Second line: I'll assume Joost is implicitly using the Baudrillard argument about the non-events of media simulacrum; that is, of representations refering to representations refering to representations and so on with no 'originary' link. I tend to think of this as feedback to feedback with only a provisional locus of stability. However, Baudrillard's semiotics is still caught up in what D&G call the despotic signifier. The 'despotic signifer' captures the assymetrical relation between signified and signifier in pre-capitalist semiotics. (D&G are unclear in other writings, particularly Guattari, when they talk about 'archaisms' returning. Does that mean with the return of these archaic social movements that there is a return to the despotic signifier? Isn't this precisely what is happening?) The simulacrum is used as an endocolonising power, which what I understand the rest of what the Fourth Thesis is about. The ontological link between text and image of this media simulacra captures the affects of particular enthusiasms. Here 'enthusiasm' is meant in the broader Kantian sense as the universal of being enthused that can be recognised on the face of others! (Yes, I have been reading;) Replace 'universal' with 'singularity' and 'face' with 'faciality' and now you're cooking. The ontological link between text and image captures a particular mobilising constellation of affects, ie faciality (cf. Deleuze's affect-image of Cinema 1).

The truth of the hyperreality is irrelevant when the power of the simulacrum does not rely on truth! The truth of the simulcra is determined by the affective resonance of the image, by what it does, not by what it represents. 'Truth' is a heavily reinscribed simulcrum, it has an affective gravity that previously dwarfed other 'truths'. The truth may or may not set you free, but it is certainly what captures you. Also Weber's comments on Charismatic leadership are relevant, not the stuff about actual leaders, but the short sections where Weber discusses what happens in organisations between leaders. Membership to this charismatically organised population is facilitated through tests of belonging that are carried out by the lesser members. Enter yellow ribbons and national flags...

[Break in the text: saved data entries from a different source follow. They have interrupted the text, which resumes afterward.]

(** *** An export that nobody can cancel *)

Lemma continues_quietly_refl w : continues_quietly ∅ w w.
Proof.
  repeat split; [now rewrite union_empty_l_L|].
  exists []. split; [now rewrite app_nil_r | constructor].
Qed.

Lemma continues_quietly_trans a b w1 w2 w3 :
  continues_quietly a w1 w2 -> continues_quietly b w2 w3 ->
  continues_quietly (a ∪ b) w1 w3.
Proof.
  intros (Hp1 & Hf1 & evs1 & Hl1 & He1) (Hp2 & Hf2 & evs2 & Hl2 & He2).
  repeat split; [congruence | |].
  { rewrite Hf2, Hf1, (comm_L (∪) a b). now rewrite assoc_L by apply _. }
  exists (evs1 ++ evs2). split; [now rewrite Hl2, Hl1, app_assoc|].
  apply Forall_app. now split.
Qed.

Lemma mux_quiet file packets w : continues_quietly ∅ w (mux file packets w).
Proof.
  repeat split; [cbn; now rewrite union_empty_l_L|].
  eexists. split; [reflexivity|].
  apply Forall_forall. intros e He.
  apply list_elem_of_fmap in He as (p & -> & _). reflexivity.
Qed.

Lemma segment_loop_quiet file file_end segs : forall generators done w r,
  segment_loop G g_segment None file file_end segs generators done w = Ret r ->
  continues_quietly ∅ w (snd r).
Proof.
  induction segs as [|s segs IH]; intros generators done w r; cbn.
  - intros [= <-]. apply continues_quietly_refl.
  - destruct (Qle_bool file_end (MiscData.start_time s)).
    { intros [= <-]. apply continues_quietly_refl. }
    destruct (negb _); [discriminate|].
    destruct (run_segment G g_segment s generators) as [r1| |]; cbn [obind];
      try discriminate.
    intros Hret. apply IH in Hret.
    pose proof (continues_quietly_trans _ _ _ _ _
                  (mux_quiet file (fst r1) w) Hret) as H.
    now rewrite union_empty_l_L in H.
Qed.

Lemma finish_file_quiet file generators w w' :
  finish_file G g_finish None file generators w = Ret w' ->
  continues_quietly ∅ w w'.
Proof.
  unfold finish_file.
  destruct (finish_all G g_finish generators) as [packets| |]; cbn [obind];
    try discriminate.
  cbn [poll fst snd]. intros [= <-].
  pose proof (mux_quiet file packets w) as Hm.
  assert (Hclose : continues_quietly ∅ (mux file packets w)
                     (emit [EvClose file] (mux file packets w))).
  { repeat split; [cbn; now rewrite union_empty_l_L|].
    exists [EvClose file]. split; [reflexivity | repeat constructor]. }
  pose proof (continues_quietly_trans _ _ _ _ _ Hm Hclose) as H0.
  rewrite union_empty_l_L in H0. exact H0.
Qed.

(** X23.  Without a cancel object the export never reads a flag and never
    removes a file: a run of the loop over the output files that returns
    has only opened files, muxed packets and closed files, and every
    output file it was given exists afterwards. *)
Theorem export_without_cancel_object cut_segments output_files :
  forall done w w',
  file_loop G g_segment g_finish make_generators None cut_segments
    output_files done w = Ret w' ->
  continues_quietly (list_to_set (map fst output_files)) w w'.
Proof.
  induction output_files as [|[file [s file_end]] rest IH]; intros done w w';
    cbn [file_loop poll fst snd].
  - intros [= <-]. apply continues_quietly_refl.
  - destruct (make_generators file) as [generators| |]; cbn [obind];
      try discriminate.
    destruct (segment_loop _ _ _ _ _ _ _ _ _) as [r| |] eqn:Eseg;
      cbn [obind]; try discriminate.
    destruct (finish_file _ _ _ _ _ _) as [w1| |] eqn:Efin;
      cbn [obind]; try discriminate.
    intros Hret. apply IH in Hret. apply segment_loop_quiet in Eseg.
    apply finish_file_quiet in Efin.
    assert (Hopen : continues_quietly {[file]} w (open_output file w)).
    { repeat split. exists [EvOpen file]. split; [reflexivity|].
      repeat constructor. }
    pose proof (continues_quietly_trans _ _ _ _ _
                  (continues_quietly_trans _ _ _ _ _
                     (continues_quietly_trans _ _ _ _ _ Hopen Eseg) Efin)
                  Hret) as H.
    rewrite !union_empty_r_L in H. exact H.
Qed.
Lemma processText_app (more : string) (s : State) :
  tokensToStreamRef s = split (lastTypedTextRef s) →
  tokensToStreamRef (processText (lastTypedTextRef s +:+ more) s)
  = split (lastTypedTextRef (processText (lastTypedTextRef s +:+ more) s))
  ∧ lastTypedTextRef (processText (lastTypedTextRef s +:+ more) s)
    = lastTypedTextRef s +:+ more.
Proof.
  intros Hsync. unfold processText. rewrite slice_app.
  destruct more as [|c more].
  - cbn [String.length Nat.ltb Nat.leb].
    assert (Hnil : ∀ t : string, t +:+ "" = t).
    { induction t as [|c t IH]; [done|].
      change (String c (t +:+ "") = String c t). by rewrite IH. }
    by rewrite Hnil.
  - cbn [String.length Nat.ltb Nat.leb].
    set (s' := Build_State _ _ _ _ _ _ _ _ _).
    assert (Hs' : tokensToStreamRef s' = split (lastTypedTextRef s')
                  ∧ lastTypedTextRef s' = lastTypedTextRef s +:+ String c more).
    { subst s'. cbn. by rewrite split_app, Hsync. }
    case_match; [|done].
    unfold setIsSpeaking. rewrite raiseFlag_tokens.
    assert (Hlast : lastTypedTextRef (raiseFlag s') = lastTypedTextRef s').
    { unfold raiseFlag, streamNextToken, lowerFlag. repeat case_match; done. }
    by rewrite Hlast.
Qed.

Lemma inSync_step (s : State) (e : Event) :
  tokensToStreamRef s = split (lastTypedTextRef s) →
  match e with
  | TextChange newText => String.prefix (lastTypedTextRef s) newText
  | _ => true
  end = true →
  tokensToStreamRef (step s e) = split (lastTypedTextRef (step s e)).
Proof.
  intros Hsync He. destruct e; cbn [step].
  - apply prefix_app in He as [more ->]. unfold handleTextChange.
    set (s0 := Build_State _ _ _ _ _ _ _ _ _).
    change (lastTypedTextRef s) with (lastTypedTextRef s0).
    by apply processText_app.
  - unfold streamTimeoutExpires. case_match; [|done].
    rewrite streamNextToken_tokens. cbn [tokensToStreamRef].
    unfold streamNextToken, lowerFlag. repeat case_match; done.
  - unfold typingTimeoutExpires, setIsSpeaking, lowerFlag. repeat case_match; done.
  - done.
  - done.
Qed.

The ongoing editing is not because of the impossible slippery link between signifier and signified but merely the technical means for the ongoing affective modulation and attunement of populations. Media is thus a biopolitical problem, not a problem of representation.

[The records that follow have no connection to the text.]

(** C9. A listed artifact carries no expected size, it is of a selected
    kind, and a local file of its name exists, of whatever size.  Then the
    test of [_artifact_exists] is passed on existence alone, the scan never
    queues the artifact for transfer, and at the end of the scan the entry
    found for its file name has status [present]. *)
Theorem unknown_size_local_file_counts_as_present
    (selected_kinds : gset string) (delivered_dir : string)
    (d : Download.disk) (clock : nat → nat → string) (i : nat)
    (acc : Download.scan) (available : list Download.ArtifactInfo)
    (art : Download.ArtifactInfo) (size : Z)
    (Hsize : Download.size_bytes art = None)
    (Hsel : _artifact_selected (Download.kind art) selected_kinds = true)
    (Hdisk : d !! Download.local_path delivered_dir (Download.filename art)
             = Some size)
    (Hin : art ∈ available) :
  let s := Download.scan_loop selected_kinds delivered_dir d clock i acc
             available in
  Download._artifact_exists d
    (Download.local_path delivered_dir (Download.filename art)) None = true
  ∧ (art ∈ Download.sc_to_fetch s → art ∈ Download.sc_to_fetch acc)
  ∧ Download.lookup_status (Download.sc_artifacts s) (Download.filename art)
    = Some (PStr "present").
Proof.
  intros s.
  assert (Download._artifact_exists d
            (Download.local_path delivered_dir (Download.filename art))
            (Download.size_bytes art) = true) as Hex.
  { unfold Download._artifact_exists. by rewrite Hdisk, Hsize. }
  split; [by rewrite <- Hsize|]. split.
  - intros H. apply scan_loop_to_fetch in H as [H|H]; [done|].
    by rewrite Hex in H.
  - by apply scan_loop_satisfied.
Qed.

Lemma unknown_size_local_file_counts_as_present_witness :
  let s := Download.scan_loop (resolve_artifact_selection "default")
             "/data/delivered" (Ex.disk_with 4096) Ex.later 0
             (Download.Scan [] []) [Ex.aux_art None] in
  Download.sc_to_fetch s = []
  ∧ Download.lookup_status (Download.sc_artifacts s) "member.auxproducts.tgz"
    = Some (PStr "present").
Proof.
  intros s.
  pose proof (unknown_size_local_file_counts_as_present
                (resolve_artifact_selection "default") "/data/delivered"
                (Ex.disk_with 4096) Ex.later 0 (Download.Scan [] [])
                [Ex.aux_art None] (Ex.aux_art None) 4096) as H.
  cbv zeta in H. destruct H as (_ & _ & H).
  - reflexivity.
  - vm_compute. reflexivity.
  - vm_compute. reflexivity.
  - left.
  - split; [vm_compute; reflexivity | exact H].
Defined.
(** ** The download manager: retries and results *)

Section retry_facts.

Import Download.

Variable o : os.
Variable serve : Z → Z → response.
Variable name : string.
Variable expected : option Z.
Variable loc : string.
Variable retry_count : Z.
Variable rate_limit : bool.

(** The shape of every run of the retry loop that starts at an attempt not
    past the last: some attempts fail and are each followed by their
    back-off, then one attempt succeeds, or the attempt numbered
    [retry_count] fails and its message is returned. *)
Lemma retry_loop_shape (fuel : nat) :
  ∀ (attempt : Z) (t : tree) (trace : list step),
    attempt + Z.of_nat fuel = retry_count + 1 → (0 < fuel)%nat →
    ∃ (fails : list failure) (final : list step),
      (retry_loop o serve name expected loc retry_count rate_limit fuel
         attempt t trace).1.2
      = trace ++ failed_attempts attempt fails ++ final
      ∧ attempt + Z.of_nat (length fails) ≤ retry_count
      ∧ ((∃ size,
            (retry_loop o serve name expected loc retry_count rate_limit fuel
               attempt t trace).2 = Ok size
            ∧ final = Attempt (attempt + Z.of_nat (length fails)) None
                        :: (if rate_limit then [RateLimitSleep] else []))
         ∨ (∃ f,
              (retry_loop o serve name expected loc retry_count rate_limit
                 fuel attempt t trace).2 = Error (failure_text f)
              ∧ final = [Attempt retry_count (Some f)]
              ∧ attempt + Z.of_nat (length fails) = retry_count)).
Proof.
  induction fuel as [|fuel IH]; intros attempt t trace Hsum Hpos; [lia|].
  cbn [retry_loop].
  destruct (attempt_once o (serve attempt) name expected loc t)
    as [t' [size|f]].
  - exists [], (Attempt attempt None
                :: (if rate_limit then [RateLimitSleep] else [])).
    cbn [fst snd failed_attempts length app].
    rewrite Z.add_0_r. split; [done|]. split; [lia|]. left. by exists size.
  - destruct (Z.eqb_spec attempt retry_count) as [Heq|Hne].
    + exists [], [Attempt attempt (Some f)].
      cbn [fst snd failed_attempts length app]. rewrite Z.add_0_r.
      split; [done|]. split; [lia|]. right. exists f. by rewrite Heq.
    + destruct (IH (attempt + 1) t'
                  (trace ++ [Attempt attempt (Some f);
                             Backoff (Z.min (2 ^ attempt) 10)]))
        as (fails & final & Htrace & Hle & Hres); [lia|lia|].
      exists (f :: fails), final.
      rewrite Htrace. cbn [failed_attempts length].
      split; [by rewrite <- !(assoc_L (++))|].
      split; [lia|].
      replace (attempt + Z.of_nat (S (length fails)))
        with (attempt + 1 + Z.of_nat (length fails)) by lia.
      exact Hres.
Qed.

I've got another post in the works written partially in response to Joost's excellent posts at Space and Culture, but also in reply to the America - Civilization 3 chapter of McKenzie Wark's GAM3R 7H30RY and the absence of what is called the 'fog of war'. It directly relates to the above as the 'fog of war' produces an event horizon that introduces chance into the determinations of the algorithm, thus makes gaming exciting, but on an 'allegorithmic' level reproduces docile populations for the warmongering machinations of current state-of-emergency governmental modes.